EXERCISE DESCRIPTION: A line belongs in the answer if it contains "Otherwise"; copy every such line from the entries below.

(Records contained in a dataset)
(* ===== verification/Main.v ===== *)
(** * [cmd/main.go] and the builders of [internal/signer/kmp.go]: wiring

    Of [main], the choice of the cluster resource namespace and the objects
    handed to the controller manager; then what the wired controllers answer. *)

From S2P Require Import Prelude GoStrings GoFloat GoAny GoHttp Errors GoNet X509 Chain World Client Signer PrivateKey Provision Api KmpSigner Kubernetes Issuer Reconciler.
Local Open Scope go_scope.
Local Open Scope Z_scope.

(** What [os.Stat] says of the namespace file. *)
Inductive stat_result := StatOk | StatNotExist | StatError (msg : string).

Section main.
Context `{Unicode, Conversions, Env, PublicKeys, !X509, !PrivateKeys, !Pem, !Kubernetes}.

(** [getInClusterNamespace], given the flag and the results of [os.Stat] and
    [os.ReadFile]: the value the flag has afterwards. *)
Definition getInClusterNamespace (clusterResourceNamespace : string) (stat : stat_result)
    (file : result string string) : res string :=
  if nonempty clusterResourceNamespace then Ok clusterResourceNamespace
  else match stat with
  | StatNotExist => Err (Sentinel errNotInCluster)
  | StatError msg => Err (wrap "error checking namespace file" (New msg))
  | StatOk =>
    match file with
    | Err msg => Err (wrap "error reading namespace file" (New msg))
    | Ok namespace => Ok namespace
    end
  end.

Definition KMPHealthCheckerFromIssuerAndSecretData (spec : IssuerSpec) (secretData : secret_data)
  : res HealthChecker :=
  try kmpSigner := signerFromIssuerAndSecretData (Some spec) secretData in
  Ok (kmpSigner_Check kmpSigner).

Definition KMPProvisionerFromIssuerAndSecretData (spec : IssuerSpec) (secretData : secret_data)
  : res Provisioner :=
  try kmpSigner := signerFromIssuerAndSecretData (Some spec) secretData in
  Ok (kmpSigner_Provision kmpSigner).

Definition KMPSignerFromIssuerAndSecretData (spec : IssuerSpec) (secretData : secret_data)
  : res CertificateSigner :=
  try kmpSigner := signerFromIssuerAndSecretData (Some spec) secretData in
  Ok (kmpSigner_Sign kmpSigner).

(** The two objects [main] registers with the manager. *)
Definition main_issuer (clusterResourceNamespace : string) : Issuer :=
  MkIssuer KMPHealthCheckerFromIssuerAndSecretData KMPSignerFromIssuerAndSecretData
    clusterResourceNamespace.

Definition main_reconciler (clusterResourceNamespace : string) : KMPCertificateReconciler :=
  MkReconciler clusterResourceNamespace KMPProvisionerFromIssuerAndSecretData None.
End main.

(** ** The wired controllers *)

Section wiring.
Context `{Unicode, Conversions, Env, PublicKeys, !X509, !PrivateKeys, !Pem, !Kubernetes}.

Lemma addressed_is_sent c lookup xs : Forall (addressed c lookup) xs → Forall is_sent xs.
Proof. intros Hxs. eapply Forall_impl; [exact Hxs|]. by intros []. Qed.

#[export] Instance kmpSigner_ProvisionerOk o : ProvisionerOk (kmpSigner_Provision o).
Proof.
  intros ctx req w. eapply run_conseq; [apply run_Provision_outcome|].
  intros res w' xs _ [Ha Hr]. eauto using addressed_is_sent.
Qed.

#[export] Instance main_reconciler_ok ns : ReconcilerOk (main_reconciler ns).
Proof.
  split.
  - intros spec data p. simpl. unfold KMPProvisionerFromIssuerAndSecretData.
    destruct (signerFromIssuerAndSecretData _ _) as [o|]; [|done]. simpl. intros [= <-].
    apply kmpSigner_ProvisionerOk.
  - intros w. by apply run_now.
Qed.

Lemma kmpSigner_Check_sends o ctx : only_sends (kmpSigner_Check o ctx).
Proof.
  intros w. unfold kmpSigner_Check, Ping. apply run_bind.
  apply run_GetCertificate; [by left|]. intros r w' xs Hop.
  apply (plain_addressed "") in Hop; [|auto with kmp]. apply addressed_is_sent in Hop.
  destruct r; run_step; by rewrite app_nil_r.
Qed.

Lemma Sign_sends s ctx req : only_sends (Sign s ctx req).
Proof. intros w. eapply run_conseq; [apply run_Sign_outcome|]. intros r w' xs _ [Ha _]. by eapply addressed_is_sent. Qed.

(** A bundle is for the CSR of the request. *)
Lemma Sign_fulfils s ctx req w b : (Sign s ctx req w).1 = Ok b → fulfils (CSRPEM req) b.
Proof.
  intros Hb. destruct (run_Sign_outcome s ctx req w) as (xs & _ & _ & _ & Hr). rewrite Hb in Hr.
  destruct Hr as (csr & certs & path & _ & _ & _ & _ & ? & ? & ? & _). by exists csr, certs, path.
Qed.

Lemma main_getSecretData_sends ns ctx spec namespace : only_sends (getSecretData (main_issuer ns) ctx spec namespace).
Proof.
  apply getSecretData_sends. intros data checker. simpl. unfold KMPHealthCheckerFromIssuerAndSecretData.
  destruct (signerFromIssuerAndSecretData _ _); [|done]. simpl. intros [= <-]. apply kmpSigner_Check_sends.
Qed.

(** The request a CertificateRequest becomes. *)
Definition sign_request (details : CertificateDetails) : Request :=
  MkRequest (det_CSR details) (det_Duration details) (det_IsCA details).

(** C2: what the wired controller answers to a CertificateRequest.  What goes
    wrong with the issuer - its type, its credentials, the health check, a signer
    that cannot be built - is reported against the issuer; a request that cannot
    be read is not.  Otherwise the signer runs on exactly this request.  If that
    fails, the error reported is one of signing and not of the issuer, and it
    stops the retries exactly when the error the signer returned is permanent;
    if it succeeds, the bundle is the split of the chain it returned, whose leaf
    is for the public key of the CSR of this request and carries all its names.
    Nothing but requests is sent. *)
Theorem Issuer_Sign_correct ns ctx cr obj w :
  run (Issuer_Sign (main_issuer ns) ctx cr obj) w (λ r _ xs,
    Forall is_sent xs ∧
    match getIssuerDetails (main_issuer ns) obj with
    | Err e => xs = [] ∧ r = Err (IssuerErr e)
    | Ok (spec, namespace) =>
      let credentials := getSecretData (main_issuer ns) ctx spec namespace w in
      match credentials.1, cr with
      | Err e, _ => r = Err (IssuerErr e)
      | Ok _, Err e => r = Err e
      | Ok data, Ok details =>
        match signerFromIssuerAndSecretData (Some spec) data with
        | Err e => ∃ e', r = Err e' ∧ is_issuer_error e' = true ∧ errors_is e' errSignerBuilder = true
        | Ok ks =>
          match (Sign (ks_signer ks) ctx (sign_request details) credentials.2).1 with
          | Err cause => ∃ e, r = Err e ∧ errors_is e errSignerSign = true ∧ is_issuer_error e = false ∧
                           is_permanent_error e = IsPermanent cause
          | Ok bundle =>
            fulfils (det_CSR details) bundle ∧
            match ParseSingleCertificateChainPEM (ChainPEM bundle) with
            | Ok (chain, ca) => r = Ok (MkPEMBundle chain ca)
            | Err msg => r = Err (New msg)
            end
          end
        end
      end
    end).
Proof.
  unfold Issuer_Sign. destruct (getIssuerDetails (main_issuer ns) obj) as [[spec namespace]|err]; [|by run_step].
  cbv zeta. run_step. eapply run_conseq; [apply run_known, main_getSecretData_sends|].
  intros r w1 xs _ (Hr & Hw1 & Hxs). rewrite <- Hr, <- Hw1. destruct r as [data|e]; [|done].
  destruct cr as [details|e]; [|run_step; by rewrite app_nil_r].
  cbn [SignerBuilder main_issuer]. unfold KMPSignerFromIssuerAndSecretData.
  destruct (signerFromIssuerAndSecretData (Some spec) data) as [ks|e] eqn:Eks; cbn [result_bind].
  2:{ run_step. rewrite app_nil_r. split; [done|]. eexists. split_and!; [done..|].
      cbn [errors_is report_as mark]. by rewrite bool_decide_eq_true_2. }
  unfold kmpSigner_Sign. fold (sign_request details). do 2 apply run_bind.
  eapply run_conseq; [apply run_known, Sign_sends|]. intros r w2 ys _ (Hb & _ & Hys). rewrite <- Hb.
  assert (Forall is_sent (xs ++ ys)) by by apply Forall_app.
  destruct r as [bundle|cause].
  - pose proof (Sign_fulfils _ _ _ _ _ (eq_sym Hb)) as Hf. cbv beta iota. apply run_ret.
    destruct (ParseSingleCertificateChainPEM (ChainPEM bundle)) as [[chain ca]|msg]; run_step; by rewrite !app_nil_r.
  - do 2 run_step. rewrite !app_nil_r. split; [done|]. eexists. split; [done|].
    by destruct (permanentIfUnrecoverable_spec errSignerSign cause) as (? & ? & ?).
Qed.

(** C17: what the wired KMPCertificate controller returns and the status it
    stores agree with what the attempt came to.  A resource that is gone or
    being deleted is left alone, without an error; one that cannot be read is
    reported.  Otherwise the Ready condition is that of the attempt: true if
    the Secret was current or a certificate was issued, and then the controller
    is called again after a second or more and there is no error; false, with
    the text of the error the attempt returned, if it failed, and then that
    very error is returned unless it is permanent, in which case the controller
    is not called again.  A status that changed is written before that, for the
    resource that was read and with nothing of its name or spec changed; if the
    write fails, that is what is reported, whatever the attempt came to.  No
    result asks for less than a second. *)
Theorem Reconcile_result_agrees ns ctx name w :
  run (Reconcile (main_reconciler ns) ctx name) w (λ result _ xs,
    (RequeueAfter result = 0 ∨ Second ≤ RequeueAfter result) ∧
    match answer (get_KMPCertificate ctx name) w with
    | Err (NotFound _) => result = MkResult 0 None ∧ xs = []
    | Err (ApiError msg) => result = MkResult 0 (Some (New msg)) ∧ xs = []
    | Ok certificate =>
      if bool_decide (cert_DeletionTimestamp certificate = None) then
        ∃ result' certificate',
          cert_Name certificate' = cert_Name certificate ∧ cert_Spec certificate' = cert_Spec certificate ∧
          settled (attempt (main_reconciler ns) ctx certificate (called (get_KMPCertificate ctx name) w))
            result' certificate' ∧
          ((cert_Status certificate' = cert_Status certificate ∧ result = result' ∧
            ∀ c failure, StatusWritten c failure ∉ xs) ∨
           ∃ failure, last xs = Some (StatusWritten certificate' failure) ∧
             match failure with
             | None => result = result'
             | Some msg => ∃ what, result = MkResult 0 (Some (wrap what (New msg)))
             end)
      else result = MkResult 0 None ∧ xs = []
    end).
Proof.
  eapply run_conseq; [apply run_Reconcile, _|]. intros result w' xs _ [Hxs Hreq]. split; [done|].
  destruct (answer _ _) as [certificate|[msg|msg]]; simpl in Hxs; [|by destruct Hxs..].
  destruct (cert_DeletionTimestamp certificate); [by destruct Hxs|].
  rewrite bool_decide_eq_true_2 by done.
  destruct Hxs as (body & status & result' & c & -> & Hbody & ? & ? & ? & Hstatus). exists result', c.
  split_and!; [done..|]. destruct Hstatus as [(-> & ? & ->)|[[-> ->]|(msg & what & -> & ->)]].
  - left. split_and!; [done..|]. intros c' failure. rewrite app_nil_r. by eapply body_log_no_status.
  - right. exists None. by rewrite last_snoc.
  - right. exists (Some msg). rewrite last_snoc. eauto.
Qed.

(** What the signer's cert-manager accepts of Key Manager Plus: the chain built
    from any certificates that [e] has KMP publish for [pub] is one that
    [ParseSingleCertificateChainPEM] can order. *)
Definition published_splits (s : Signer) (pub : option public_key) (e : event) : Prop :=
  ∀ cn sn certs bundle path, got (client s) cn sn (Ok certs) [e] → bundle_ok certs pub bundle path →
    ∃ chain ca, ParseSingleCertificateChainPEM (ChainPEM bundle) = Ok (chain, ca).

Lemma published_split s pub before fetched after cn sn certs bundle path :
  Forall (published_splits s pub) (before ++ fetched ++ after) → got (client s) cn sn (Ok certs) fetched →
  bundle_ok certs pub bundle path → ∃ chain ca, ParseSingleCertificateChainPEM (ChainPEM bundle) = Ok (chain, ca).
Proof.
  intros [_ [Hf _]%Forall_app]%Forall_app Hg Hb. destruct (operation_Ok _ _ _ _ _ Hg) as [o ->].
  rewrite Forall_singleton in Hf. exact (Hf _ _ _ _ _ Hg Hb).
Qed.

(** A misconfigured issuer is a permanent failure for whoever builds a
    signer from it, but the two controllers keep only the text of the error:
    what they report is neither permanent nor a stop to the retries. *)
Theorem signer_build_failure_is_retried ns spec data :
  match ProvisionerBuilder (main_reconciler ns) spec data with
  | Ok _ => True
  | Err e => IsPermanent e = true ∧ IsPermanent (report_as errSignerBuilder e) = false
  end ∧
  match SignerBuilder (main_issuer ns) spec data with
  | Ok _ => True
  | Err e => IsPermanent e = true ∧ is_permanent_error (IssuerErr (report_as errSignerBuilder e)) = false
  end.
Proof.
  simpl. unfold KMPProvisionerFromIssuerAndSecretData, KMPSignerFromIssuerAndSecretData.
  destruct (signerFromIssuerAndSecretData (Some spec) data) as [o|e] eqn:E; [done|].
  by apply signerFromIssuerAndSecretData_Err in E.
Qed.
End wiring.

* * *

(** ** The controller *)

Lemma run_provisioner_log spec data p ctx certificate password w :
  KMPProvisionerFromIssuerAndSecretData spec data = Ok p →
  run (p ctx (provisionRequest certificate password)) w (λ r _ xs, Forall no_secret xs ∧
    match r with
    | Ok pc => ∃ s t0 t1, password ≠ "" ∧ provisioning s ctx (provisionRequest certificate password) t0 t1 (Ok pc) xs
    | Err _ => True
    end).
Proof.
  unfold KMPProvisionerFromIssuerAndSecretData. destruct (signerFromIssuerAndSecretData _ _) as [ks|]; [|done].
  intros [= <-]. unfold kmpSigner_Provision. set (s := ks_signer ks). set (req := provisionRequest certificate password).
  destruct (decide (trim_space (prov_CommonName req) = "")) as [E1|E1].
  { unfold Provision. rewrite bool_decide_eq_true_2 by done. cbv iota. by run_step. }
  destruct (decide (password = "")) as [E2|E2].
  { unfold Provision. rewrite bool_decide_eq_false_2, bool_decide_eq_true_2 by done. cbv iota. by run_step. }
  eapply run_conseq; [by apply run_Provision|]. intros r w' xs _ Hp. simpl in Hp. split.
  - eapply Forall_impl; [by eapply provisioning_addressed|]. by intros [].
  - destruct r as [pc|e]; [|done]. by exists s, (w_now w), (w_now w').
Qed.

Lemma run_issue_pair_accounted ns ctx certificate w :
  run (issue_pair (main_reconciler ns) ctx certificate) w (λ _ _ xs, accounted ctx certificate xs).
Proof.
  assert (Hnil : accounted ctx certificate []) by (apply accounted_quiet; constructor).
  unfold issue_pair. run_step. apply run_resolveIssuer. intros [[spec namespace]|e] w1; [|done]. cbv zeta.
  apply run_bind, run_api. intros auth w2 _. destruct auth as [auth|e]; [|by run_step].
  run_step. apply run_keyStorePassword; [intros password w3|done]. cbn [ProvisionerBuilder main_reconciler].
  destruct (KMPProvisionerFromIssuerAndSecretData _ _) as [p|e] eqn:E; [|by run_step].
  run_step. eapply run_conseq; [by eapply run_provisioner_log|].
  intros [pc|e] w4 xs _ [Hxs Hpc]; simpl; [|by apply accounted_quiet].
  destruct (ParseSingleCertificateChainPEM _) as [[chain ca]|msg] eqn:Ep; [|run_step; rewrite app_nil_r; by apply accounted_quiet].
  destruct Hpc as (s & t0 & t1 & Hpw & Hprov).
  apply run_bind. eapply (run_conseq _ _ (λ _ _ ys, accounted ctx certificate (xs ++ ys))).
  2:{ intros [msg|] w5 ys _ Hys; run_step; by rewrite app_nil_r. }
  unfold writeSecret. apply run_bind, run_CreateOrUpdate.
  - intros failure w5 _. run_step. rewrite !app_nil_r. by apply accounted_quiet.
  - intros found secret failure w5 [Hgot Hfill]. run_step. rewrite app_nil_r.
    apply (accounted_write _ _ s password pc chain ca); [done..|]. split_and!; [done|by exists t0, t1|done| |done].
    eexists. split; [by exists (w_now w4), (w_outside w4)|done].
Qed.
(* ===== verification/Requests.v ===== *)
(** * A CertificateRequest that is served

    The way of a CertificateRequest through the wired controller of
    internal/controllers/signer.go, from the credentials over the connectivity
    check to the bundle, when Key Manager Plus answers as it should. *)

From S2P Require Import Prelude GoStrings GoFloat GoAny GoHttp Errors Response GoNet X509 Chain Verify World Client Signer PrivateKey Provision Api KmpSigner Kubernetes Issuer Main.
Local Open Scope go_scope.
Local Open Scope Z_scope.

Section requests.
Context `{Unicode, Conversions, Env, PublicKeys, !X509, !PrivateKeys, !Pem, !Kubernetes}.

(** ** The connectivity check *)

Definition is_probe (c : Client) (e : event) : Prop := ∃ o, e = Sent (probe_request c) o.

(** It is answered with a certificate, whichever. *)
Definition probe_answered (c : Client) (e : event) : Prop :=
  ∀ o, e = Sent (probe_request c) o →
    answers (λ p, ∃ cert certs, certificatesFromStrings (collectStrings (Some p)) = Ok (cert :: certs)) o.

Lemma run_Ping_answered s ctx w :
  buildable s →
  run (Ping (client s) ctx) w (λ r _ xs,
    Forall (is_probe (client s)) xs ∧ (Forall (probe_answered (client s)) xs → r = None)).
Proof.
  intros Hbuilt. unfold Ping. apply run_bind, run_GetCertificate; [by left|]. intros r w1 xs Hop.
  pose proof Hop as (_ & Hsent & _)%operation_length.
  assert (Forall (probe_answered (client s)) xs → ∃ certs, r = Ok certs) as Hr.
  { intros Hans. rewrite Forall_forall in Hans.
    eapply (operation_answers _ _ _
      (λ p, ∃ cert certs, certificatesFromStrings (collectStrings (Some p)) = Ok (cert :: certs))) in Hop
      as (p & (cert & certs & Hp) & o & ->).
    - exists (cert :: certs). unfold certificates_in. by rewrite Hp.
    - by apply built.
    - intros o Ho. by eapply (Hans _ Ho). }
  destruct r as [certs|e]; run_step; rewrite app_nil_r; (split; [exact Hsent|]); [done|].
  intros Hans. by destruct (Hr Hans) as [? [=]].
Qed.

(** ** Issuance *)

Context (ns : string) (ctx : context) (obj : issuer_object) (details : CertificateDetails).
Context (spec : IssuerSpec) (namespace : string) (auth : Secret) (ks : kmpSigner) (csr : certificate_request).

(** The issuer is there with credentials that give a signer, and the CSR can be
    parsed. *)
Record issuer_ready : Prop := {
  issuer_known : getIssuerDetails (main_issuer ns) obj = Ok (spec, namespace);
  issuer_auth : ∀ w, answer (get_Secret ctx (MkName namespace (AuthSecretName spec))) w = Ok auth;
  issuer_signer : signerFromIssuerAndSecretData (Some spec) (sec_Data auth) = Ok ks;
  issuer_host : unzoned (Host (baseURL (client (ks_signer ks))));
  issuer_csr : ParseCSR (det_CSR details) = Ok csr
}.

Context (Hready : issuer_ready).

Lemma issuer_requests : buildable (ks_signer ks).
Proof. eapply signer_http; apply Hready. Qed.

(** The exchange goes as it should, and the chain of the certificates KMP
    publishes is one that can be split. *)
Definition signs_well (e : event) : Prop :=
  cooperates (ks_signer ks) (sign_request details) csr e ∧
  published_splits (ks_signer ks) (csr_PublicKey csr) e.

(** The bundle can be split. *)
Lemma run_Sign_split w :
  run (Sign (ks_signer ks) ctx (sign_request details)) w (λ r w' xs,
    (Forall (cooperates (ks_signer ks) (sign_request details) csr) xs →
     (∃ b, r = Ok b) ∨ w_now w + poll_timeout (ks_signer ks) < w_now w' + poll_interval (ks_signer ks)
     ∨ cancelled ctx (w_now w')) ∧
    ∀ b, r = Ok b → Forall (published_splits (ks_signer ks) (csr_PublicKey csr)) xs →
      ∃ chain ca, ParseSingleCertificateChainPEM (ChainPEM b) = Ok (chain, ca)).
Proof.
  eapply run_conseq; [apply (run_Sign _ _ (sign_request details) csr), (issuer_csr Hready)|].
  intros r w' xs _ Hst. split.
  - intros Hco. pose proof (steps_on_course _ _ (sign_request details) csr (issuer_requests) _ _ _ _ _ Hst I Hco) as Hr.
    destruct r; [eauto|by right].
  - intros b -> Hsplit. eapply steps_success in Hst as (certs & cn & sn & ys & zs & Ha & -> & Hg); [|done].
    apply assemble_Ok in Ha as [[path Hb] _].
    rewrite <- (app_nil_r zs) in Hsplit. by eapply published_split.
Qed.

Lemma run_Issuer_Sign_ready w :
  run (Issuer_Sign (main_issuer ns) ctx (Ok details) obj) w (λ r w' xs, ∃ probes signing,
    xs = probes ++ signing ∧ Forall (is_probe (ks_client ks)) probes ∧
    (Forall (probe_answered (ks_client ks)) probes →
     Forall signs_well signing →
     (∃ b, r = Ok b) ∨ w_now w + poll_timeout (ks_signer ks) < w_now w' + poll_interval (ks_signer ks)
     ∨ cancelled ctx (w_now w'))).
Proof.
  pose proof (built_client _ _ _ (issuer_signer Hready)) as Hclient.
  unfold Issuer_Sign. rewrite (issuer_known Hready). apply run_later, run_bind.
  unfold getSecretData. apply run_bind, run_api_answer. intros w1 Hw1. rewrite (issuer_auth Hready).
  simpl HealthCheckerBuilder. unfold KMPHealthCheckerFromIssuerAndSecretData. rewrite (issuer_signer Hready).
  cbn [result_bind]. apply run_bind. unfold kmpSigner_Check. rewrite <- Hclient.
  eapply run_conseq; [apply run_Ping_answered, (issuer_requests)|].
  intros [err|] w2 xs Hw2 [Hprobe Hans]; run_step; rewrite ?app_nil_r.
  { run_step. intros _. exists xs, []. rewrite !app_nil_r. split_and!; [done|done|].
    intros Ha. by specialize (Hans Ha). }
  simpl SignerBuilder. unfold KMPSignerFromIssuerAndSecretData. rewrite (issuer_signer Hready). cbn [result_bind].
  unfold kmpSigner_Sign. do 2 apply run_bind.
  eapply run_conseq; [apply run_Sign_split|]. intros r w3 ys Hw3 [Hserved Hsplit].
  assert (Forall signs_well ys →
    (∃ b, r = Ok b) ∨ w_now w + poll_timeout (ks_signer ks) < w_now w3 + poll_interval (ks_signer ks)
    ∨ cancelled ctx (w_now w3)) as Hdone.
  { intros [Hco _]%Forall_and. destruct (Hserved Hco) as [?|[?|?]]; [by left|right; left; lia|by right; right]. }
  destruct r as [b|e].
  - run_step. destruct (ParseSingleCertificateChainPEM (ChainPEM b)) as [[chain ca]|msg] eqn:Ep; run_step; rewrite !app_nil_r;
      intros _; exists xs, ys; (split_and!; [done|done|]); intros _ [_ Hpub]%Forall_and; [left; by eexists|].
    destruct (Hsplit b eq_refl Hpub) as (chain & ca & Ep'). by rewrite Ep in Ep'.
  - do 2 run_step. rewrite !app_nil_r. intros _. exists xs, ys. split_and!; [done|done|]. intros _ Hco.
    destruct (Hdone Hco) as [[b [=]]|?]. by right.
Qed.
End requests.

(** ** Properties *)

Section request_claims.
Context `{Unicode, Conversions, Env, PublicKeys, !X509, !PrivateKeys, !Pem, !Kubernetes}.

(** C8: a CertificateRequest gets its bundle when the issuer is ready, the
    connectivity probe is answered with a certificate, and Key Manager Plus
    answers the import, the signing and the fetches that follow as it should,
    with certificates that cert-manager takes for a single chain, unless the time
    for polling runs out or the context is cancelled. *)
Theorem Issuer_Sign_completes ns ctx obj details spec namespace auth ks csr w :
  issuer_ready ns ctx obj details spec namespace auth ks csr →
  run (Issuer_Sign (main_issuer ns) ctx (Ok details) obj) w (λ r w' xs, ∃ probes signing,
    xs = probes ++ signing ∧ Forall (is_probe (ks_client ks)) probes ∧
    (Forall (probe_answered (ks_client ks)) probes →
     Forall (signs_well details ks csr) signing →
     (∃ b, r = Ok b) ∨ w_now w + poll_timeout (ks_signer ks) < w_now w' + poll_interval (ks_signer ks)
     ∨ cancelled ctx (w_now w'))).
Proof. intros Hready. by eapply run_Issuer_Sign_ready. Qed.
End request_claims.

RESULT OF THE EXERCISE:
    be read is not.  Otherwise the signer runs on exactly this request.  If that
    reported.  Otherwise the Ready condition is that of the attempt: true if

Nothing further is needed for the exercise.